When it comes to SEO, this is an area where clients can become confused about who they’re really writing for. Sometimes they tend to worry about pleasing an algorithm or automated content analysis tool, rather than real people.

In both cases, it’s important to know the purpose of these subjects and how they can be adapted to a client’s workflow.

Person typing on a laptop computer.

Simple Security Measures

We can’t expect our clients to become full-on security experts (web designers aren’t usually in that group, either). Still, some basic skills in this area can go a long way.

Concepts such as using strong passwords and only providing colleagues the amount of access they need help to make for a safer website. Beyond that, acknowledging the risks associated with installing plugins or granting access to third-party services help to develop a healthy sense of cynicism – which can be a boon for security.

Again, the heavy lifting should fall upon us. But things tend to work best when they are a team effort.

WordPress plugin installation screen.

Understanding Limitations

Perhaps one of the more overlooked skills a client needs to manage their website is the ability to know their own limits. This is vital, as an adventurous (not to mention careless) soul can do a world of damage to a website.

Now, this doesn’t give us a license to lecture them on good behavior (good luck getting paid afterwards).

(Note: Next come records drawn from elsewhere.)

(* ===== verification/TinyTextBounds.v ===== *)
(** * The numbers of the tiny text model

    Features are bounded by the size of the prompt, hidden layers stay in
    [-1, 1] and the probabilities are numbers, for any elementary functions
    within their documented ranges. *)
From Stdlib Require Import ZArith Lia Strings.Ascii Floats.SpecFloat.
From stdpp Require Import prelude strings list.
From S2P Require Import Prelude CxxText CxxFloat FloatRounding FloatBounds FloatLibm.
From S2P Require Import Backend Tokenizer TinyLLM TinyLLMBounds TinyText.
Import Float32.

(** ** Features *)

Lemma count_chars_bounds P s : 0 ≤ count_chars P s ≤ size_of s.
Proof. unfold size_of. induction s as [|c s IH]; cbn [count_chars str_length]; [done|]. case_bool; lia. Qed.

Lemma Tokenize_length prompt : zlen (Tokenize prompt) ≤ size_of prompt.
Proof.
  pose proof (tokenize_from_length EmptyString prompt) as Hl. simpl in Hl. unfold Tokenize, size_of. lia.
Qed.

(** An integer of at least 1 stays so as a float. *)
Lemma of_Z_ge_one n b :
  1 ≤ n ≤ b → bound_ok b → within b (of_Z n) ∧ one_units ≤ units (of_Z n).
Proof.
  intros Hn Hb. assert (Hw : within b (of_Z n)) by (apply within_of_Z; [lia|done]).
  split; [done|]. apply (ro_below _ _ (of_Z_rounds n)); [apply one_representable| |apply Hw].
  assert (0 < one_units) by done. nia.
Qed.

Lemma min_within b x y : within b x → within b y → within b (min x y).
Proof. unfold min. by case_bool. Qed.

Lemma Forall_add_at n scale features index :
  Forall (within n) features → within 1 scale → 0 ≤ n → n + 1 ≤ 2 ^ 24 →
  Forall (within (n + 1)) (add_at scale features index).
Proof.
  intros Hf Hs Hn Hmax. unfold add_at. apply Forall_lookup. intros i x Hx.
  rewrite Forall_lookup in Hf. destruct (decide (i = Z.to_nat index)) as [->|Hne].
  - rewrite list_lookup_alter_eq in Hx. destruct (features !! _) as [y|] eqn:Ey; [|done].
    injection Hx as <-. apply within_add; [by eapply Hf|done|bound].
  - rewrite list_lookup_alter_ne in Hx by done. eapply within_weaken; [by eapply Hf|lia].
Qed.

Lemma add_tokens_within n scale features indices :
  Forall (within n) features → within 1 scale → 0 ≤ n → n + zlen indices ≤ 2 ^ 24 →
  Forall (within (n + zlen indices)) (foldl (add_at scale) features indices).
Proof.
  revert n features. induction indices as [|i indices IH]; intros n features Hf Hs Hn Hmax.
  { simpl. by rewrite Z.add_0_r. }
  cbn [foldl length] in *. replace (n + Z.of_nat (S (length indices))) with (n + 1 + zlen indices) by lia.
  apply IH; [|done|lia|lia]. apply Forall_add_at; [done..|lia].
Qed.

Lemma token_scale_within (n : Z) :
  1 ≤ n ≤ 2 ^ 23 → within 1 (div (of_Z 1) (sqrt (of_Z n))).
Proof.
  intros Hn. destruct (of_Z_ge_one n (2 ^ 23)) as [[Hok Hle] Hge]; [done|bound|].
  destruct (sqrt_bound (of_Z n) Hok ltac:(lia)) as (Hs & Hone & _).
  apply (within_div 1 0); [known|done|lia|exact Hone|bound].
Qed.

Lemma Featurize_within prompt :
  size_of prompt ≤ message_limit → Forall (within (2 ^ 23)) (Featurize prompt).
Proof.
  unfold message_limit. intros Hsize. pose proof (Tokenize_length prompt) as Ht.
  assert (H0 : 0 ≤ size_of prompt) by (unfold size_of; lia).
  assert (Hb : bound_ok (2 ^ 22)) by bound.
  assert (Hone : ∀ m, 0 ≤ m ≤ size_of prompt → within (2 ^ 22) (of_Z m)).
  { intros m Hm. apply within_of_Z; [lia|done]. }
  destruct (of_Z_ge_one (Z.max (size_of prompt) 1) (2 ^ 22)) as [Hlen Hge]; [lia|done|].
  assert (Hquot : ∀ f g, within (2 ^ 22) f → float_ok g → one_units ≤ units g →
    within (2 ^ 22) (min (div f g) (of_Z 1))).
  { intros f g Hf Hg Hu. apply min_within; [|apply (within_weaken 1); [known|lia]].
    rewrite <- (Z.mul_1_r (2 ^ 22)). apply (within_div (2 ^ 22) 0); [done|done|lia|unfold one_units in Hu; simpl; lia|].
    by rewrite Z.mul_1_r. }
  unfold Featurize. cbv zeta. set (indices := feature_index <$> Tokenize prompt).
  assert (Hl : zlen indices ≤ 2 ^ 22) by (unfold indices; rewrite length_fmap; lia).
  apply (Forall_impl (within (2 ^ 22 + zlen indices))).
  - apply add_tokens_within; [|destruct (Tokenize prompt) eqn:E; [known|]|lia|lia].
    + apply Forall_app. split; [|apply Forall_replicate; split; [by split|done]].
      repeat (apply Forall_cons; split).
      * apply (within_weaken 1); [known|lia].
      * apply Hquot; [done|by split|done].
      * apply Hquot; [apply Hone; lia|by split|done].
      * apply Hquot; [apply Hone, count_chars_bounds|apply Hlen|done].
      * apply Hquot; [apply Hone, count_chars_bounds|apply Hlen|done].
      * apply Hquot; [apply Hone, count_chars_bounds|apply Hlen|done].
      * apply Forall_nil_2.
    + rewrite <- E in *. apply token_scale_within. rewrite E in *. simpl in *. lia.
  - intros x Hx. eapply within_weaken; [exact Hx|lia].
Qed.

(** ** Layers *)

Section Layers.
Context `{LibmSpec}.

(** A hidden layer *)
Definition layer_ok (hidden : list spec_float) : Prop :=
  Forall (within 1) hidden ∧ zlen hidden = kHiddenDim.

Lemma cos_seed n c : INT_MIN ≤ n ≤ INT_MAX → within 1 c → within 1 (cosf (mul (of_Z n) c)).
Proof.
  intros Hn Hc. apply cosf_spec.
  assert (Hb : bound_ok (1 * 2 ^ 31)) by (apply bound_ok_shift; lia).
  assert (Hw : within (1 * 2 ^ 31) (of_Z n)).
  { apply within_of_Z; [|done]. unfold INT_MIN, INT_MAX in Hn. lia. }
  apply (within_mul _ 1 _ _ Hw Hc). by rewrite Z.mul_1_r.
Qed.

Lemma InputWeight_within i j : 0 ≤ i < 128 → 0 ≤ j < 64 → within 1 (InputWeight i j).
Proof.
  intros. apply scaled_within; [known| |bound]. apply sin_seed; [unfold INT_MIN, INT_MAX; lia|known].
Qed.

Lemma RecurrentWeight_within i j layer :
  0 ≤ i < 64 → 0 ≤ j < 64 → 0 ≤ layer < 1024 → within 1 (RecurrentWeight i j layer).
Proof.
  intros. apply scaled_within; [known| |bound]. apply cos_seed; [unfold INT_MIN, INT_MAX; lia|known].
Qed.

Lemma OutputWeight_within i j : 0 ≤ i < 64 → 0 ≤ j < 64 → within 1 (OutputWeight i j).
Proof.
  intros. apply scaled_within; [known| |bound]. apply sin_seed; [unfold INT_MIN, INT_MAX; lia|known].
Qed.

Lemma Bias_within i c : 0 ≤ i < 2048 → within 1 c → within 1 (Bias i c).
Proof.
  intros. apply scaled_within; [done| |bound]. apply sin_seed; [unfold INT_MIN, INT_MAX; lia|known].
Qed.

(** A weighted sum of [v] from a bias *)
Lemma layer_sum b k v bias (weight : Z → spec_float) :
  b = 2 ^ k → 0 ≤ k ≤ 100 → Forall (within b) v → within 1 bias → 1 + zlen v ≤ 2 ^ 24 →
  (∀ i, 0 ≤ i < zlen v → within 1 (weight i)) →
  within ((1 + zlen v) * b) (accumulate (λ i x, mul x (weight i)) bias v).
Proof.
  intros Hb Hk Hv Hbias Hlen Hw. pose proof (Z.pow_pos_nonneg 2 k ltac:(lia) ltac:(lia)).
  apply (within_accumulate b _ _ 0 _ 1 k); [done..| |lia|done|].
  - eapply within_weaken; [exact Hbias|lia].
  - intros j x Hj. pose proof (lookup_lt_Some _ _ _ Hj). rewrite Forall_lookup in Hv.
    rewrite <- (Z.mul_1_r b). apply within_mul; [by eapply Hv|apply Hw; lia|].
    rewrite Hb, Z.mul_1_r, <- (Z.mul_1_l (2 ^ k)). apply bound_ok_shift; lia.
Qed.

Lemma input_layer_ok prompt :
  size_of prompt ≤ message_limit → zlen (Featurize prompt) = kInputDim →
  layer_ok (input_layer (Featurize prompt)).
Proof.
  intros Hs Hlen. pose proof (Featurize_within prompt Hs) as Hf.
  split; [|by apply zlen_tabulate]. apply Forall_tabulate. intros j Hj. unfold kHiddenDim in Hj.
  apply tanhf_spec. eapply (layer_sum (2 ^ 23) 23); [done|lia|done| |rewrite Hlen; done|].
  - apply Bias_within; [lia|known].
  - intros i Hi. rewrite Hlen in Hi. unfold kInputDim in Hi. apply InputWeight_within; lia.
Qed.

Lemma recurrent_layer_ok hidden layer :
  layer_ok hidden → 0 ≤ layer < 1024 → layer_ok (recurrent_layer hidden layer).
Proof.
  intros [Hh Hlen] Hl. split; [|by apply zlen_tabulate]. apply Forall_tabulate.
  intros j Hj. unfold kHiddenDim in *. apply tanhf_spec.
  eapply (layer_sum 1 0); [done|lia|done| |rewrite Hlen; done|].
  - apply Bias_within; [lia|known].
  - intros i Hi. apply RecurrentWeight_within; lia.
Qed.

Lemma output_layer_within hidden : layer_ok hidden → Forall (within 49) (output_layer hidden).
Proof.
  intros [Hh Hlen]. apply Forall_tabulate. intros c Hc. unfold kClassCount in Hc.
  replace 49 with ((1 + zlen hidden) * 1) by (rewrite Hlen; done).
  eapply (layer_sum 1 0); [done|lia|done| |rewrite Hlen; done|].
  - apply Bias_within; [lia|known].
  - intros i Hi. unfold kHiddenDim in Hlen. apply OutputWeight_within; lia.
Qed.

(** Probabilities are numbers of [0, 1] in magnitude. *)
Lemma Softmax_within hidden ps :
  layer_ok hidden → Softmax (output_layer hidden) = Some ps → Forall (within 1) ps.
Proof.
  intros Hh. pose proof (output_layer_within hidden Hh) as Hl.
  assert (Hlen : length (output_layer hidden) = 4%nat) by apply length_tabulate.
  generalize dependent (output_layer hidden). intros l Hl Hlen.
  unfold Softmax. destruct (max_element l) as [[i m]|] eqn:Hm; [|done].
  apply max_element_spec in Hm as [Hi Hmax].
  2:{ eapply Forall_impl; [exact Hl|]. intros. by eapply within_number. }
  assert (Hg : greatest m l).
  { split; [by eapply list_elem_of_lookup_2|]. rewrite Forall_forall in Hmax, Hl. intros x Hx.
    apply ltb_false_units; [apply Hl; by eapply list_elem_of_lookup_2|by apply Hl|by apply Hmax]. }
  intros [= <-].
  pose proof (quotients_within m _ 49 Hl Hg ltac:(bound) ltac:(rewrite Hlen; lia)) as Hq.
  apply Forall_fmap. exact Hq.
Qed.
End Layers.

It has to be approached much more delicately.

For example, you might mention that some functionality is very sensitive and can be broken. And let them know that they are welcome to contact you if they are unsure of how to do something.

Just knowing that they have you as a resource to lean on can help avert a lot of problems. Also, it’s best to avoid giving them access to anything remotely breakable, where possible. That said, instilling a cautious approach may be a good idea.

Traffic signal with "Don't Walk" symbol displayed.

Helping Clients Learn

It’s a safe bet that most of us don’t have the time to impart all of our wisdom. Still, we can at least make our clients aware of the skills they’ll need to better manage their website.

If you conduct training sessions, this would be an ideal time to bring up some of the principles mentioned above. In addition, you can share resources that they can use to learn on their own.

The goal is to help clients better understand this incredible new website you’ve built for them. In turn, they can use what they’ve learned to more effectively reach their goals.